§ **PROBLEM**
Filter the entries, keeping every line with the string "store".

[Collected data]
╔══

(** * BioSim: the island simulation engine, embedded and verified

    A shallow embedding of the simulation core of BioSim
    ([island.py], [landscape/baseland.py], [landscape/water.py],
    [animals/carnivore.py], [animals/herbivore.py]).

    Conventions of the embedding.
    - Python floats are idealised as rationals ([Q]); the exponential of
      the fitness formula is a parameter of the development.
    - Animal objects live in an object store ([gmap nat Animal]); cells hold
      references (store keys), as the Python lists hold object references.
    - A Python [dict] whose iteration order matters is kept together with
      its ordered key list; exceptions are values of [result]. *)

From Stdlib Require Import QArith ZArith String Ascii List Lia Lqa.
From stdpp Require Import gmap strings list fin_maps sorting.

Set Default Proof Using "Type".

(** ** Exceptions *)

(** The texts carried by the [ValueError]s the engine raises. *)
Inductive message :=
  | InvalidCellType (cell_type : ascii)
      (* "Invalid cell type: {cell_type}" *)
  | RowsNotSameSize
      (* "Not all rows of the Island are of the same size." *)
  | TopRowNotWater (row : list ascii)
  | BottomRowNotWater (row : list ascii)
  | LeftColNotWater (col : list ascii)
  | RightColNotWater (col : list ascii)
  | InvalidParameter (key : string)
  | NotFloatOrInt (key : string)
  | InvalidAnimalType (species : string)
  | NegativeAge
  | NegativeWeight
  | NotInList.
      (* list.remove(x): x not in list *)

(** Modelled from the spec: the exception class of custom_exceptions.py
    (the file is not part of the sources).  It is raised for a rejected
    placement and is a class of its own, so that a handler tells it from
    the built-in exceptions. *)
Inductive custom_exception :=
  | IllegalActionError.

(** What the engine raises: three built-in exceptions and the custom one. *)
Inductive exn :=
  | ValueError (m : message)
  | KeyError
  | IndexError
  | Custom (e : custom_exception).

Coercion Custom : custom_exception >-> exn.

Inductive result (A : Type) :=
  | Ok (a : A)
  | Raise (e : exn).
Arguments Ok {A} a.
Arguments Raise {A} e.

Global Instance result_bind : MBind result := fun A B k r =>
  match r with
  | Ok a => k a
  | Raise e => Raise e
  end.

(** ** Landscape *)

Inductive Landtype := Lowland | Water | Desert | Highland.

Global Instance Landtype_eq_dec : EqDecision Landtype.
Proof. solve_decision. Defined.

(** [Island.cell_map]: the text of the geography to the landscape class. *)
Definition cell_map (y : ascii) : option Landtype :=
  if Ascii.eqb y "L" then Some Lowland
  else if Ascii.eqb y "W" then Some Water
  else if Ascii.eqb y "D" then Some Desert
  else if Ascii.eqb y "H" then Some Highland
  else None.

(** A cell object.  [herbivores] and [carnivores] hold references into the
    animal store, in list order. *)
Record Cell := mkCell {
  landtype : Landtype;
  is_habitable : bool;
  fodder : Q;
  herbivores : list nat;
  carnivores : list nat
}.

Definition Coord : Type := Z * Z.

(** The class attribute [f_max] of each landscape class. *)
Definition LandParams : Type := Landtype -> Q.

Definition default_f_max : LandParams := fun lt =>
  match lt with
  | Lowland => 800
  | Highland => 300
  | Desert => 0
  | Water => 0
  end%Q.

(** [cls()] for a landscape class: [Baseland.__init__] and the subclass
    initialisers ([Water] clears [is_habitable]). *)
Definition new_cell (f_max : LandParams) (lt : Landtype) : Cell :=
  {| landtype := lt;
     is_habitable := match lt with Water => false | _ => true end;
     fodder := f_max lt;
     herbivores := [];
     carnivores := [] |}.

╚══
╔══

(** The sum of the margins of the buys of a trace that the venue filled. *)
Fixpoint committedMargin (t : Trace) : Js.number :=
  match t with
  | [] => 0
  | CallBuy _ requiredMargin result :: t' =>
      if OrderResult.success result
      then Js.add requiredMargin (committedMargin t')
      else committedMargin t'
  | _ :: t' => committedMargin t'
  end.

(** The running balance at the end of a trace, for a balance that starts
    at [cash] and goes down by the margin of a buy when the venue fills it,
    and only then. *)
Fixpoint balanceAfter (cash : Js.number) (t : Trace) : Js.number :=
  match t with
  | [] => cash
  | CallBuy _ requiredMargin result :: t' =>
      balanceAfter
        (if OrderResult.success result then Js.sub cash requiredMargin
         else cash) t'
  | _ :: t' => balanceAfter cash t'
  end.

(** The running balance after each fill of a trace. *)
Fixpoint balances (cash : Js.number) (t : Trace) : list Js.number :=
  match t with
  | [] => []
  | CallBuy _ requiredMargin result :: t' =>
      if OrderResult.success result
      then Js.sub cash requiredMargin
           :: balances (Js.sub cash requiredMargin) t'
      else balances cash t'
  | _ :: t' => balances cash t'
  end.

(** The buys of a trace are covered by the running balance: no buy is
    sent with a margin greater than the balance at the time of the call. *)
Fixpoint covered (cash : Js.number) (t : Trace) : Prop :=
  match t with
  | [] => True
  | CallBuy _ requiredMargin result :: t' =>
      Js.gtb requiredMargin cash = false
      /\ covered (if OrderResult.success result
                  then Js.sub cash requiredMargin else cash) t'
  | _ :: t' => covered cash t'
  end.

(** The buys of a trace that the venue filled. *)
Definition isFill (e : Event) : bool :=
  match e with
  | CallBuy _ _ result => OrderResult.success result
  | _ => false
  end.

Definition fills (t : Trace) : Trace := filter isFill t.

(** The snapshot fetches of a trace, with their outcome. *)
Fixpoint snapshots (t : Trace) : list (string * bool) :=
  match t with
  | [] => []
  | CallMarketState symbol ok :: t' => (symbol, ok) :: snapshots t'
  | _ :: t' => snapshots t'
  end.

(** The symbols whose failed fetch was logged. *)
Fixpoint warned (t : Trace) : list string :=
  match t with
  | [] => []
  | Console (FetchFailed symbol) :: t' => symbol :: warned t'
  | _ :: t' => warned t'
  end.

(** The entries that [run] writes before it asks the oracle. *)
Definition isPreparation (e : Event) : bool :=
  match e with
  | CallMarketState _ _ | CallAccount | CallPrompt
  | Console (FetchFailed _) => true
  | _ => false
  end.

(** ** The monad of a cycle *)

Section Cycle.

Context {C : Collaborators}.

╚══
╔══

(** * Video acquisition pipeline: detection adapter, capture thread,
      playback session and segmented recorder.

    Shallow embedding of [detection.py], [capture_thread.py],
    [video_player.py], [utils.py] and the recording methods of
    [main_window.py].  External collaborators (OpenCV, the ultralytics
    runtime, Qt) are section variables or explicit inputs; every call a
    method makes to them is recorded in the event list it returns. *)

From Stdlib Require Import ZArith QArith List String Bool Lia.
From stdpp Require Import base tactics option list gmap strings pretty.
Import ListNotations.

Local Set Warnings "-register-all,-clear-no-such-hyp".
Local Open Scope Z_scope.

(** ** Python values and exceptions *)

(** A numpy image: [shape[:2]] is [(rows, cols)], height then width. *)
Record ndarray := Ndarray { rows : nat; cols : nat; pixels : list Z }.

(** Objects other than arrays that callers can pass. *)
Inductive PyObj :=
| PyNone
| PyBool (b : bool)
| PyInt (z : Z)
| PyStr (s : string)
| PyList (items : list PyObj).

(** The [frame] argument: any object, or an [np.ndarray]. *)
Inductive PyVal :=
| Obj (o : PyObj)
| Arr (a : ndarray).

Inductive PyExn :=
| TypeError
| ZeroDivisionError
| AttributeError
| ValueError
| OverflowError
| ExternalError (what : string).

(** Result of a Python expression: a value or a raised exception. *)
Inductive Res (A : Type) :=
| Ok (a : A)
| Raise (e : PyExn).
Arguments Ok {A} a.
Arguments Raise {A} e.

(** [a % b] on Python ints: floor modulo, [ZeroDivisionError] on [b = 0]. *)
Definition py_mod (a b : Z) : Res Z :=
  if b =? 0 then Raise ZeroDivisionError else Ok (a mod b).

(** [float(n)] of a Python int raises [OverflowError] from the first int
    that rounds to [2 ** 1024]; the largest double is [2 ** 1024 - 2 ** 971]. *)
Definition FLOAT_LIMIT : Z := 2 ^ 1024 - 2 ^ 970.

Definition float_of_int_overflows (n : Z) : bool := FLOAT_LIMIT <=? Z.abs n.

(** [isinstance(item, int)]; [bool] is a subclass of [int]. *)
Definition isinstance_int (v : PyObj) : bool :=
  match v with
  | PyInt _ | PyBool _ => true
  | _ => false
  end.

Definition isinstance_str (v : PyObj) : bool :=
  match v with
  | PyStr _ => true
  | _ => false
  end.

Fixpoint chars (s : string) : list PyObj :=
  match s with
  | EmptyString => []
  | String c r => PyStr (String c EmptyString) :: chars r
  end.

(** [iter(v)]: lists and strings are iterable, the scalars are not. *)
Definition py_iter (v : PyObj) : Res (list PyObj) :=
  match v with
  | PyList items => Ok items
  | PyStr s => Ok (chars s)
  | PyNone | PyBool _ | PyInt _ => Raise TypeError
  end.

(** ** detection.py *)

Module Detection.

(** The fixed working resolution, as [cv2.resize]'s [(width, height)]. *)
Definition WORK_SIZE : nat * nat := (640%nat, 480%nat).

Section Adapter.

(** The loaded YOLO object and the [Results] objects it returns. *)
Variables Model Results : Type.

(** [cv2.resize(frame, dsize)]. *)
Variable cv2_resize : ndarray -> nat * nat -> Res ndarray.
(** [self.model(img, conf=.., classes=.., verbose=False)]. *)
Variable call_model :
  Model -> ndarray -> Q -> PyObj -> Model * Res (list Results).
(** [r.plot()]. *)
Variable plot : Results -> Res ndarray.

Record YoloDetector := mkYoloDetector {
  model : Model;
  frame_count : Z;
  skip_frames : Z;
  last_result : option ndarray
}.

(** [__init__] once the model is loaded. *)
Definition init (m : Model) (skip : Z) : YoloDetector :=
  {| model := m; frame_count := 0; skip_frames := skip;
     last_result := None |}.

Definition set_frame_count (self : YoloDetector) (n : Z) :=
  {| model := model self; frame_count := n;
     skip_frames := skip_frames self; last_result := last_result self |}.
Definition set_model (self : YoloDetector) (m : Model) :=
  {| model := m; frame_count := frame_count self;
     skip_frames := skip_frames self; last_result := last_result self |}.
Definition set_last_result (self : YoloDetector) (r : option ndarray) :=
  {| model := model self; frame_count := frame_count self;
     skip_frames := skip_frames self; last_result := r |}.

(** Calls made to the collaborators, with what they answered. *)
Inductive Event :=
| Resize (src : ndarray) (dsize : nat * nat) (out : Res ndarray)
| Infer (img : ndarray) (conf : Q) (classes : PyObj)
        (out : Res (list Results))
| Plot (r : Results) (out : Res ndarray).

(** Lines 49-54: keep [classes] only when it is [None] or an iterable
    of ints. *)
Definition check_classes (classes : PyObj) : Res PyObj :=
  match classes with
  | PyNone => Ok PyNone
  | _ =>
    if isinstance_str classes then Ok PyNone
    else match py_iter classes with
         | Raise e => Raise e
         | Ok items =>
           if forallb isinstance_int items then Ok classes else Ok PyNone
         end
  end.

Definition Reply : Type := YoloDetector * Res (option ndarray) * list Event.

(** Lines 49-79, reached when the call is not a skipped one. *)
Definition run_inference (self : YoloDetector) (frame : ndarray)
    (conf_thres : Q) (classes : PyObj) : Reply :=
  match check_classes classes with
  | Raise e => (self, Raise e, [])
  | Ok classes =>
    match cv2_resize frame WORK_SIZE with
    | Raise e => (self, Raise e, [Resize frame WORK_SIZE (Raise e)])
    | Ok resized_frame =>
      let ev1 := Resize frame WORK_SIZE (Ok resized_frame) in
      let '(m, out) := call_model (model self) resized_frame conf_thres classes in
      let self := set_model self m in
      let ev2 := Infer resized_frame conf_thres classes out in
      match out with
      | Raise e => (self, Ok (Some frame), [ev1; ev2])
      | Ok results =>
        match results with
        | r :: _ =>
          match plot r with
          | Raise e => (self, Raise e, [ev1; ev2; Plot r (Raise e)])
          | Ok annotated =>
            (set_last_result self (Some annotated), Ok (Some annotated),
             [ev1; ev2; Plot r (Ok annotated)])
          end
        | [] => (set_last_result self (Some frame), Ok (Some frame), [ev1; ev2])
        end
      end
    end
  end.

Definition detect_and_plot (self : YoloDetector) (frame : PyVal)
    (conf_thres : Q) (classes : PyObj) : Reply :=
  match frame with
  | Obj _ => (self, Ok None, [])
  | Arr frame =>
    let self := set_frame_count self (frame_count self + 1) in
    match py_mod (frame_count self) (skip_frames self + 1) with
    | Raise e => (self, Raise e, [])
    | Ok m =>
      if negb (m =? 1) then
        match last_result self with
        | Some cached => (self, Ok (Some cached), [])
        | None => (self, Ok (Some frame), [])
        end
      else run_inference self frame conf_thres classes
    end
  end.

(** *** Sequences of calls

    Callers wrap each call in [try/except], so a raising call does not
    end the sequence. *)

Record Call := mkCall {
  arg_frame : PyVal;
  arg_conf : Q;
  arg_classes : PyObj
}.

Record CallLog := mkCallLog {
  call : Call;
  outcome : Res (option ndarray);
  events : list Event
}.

╚══

§ **SOLVED PROBLEM**
    - Animal objects live in an object store ([gmap nat Animal]); cells hold
      references (store keys), as the Python lists hold object references.
    animal store, in list order. *)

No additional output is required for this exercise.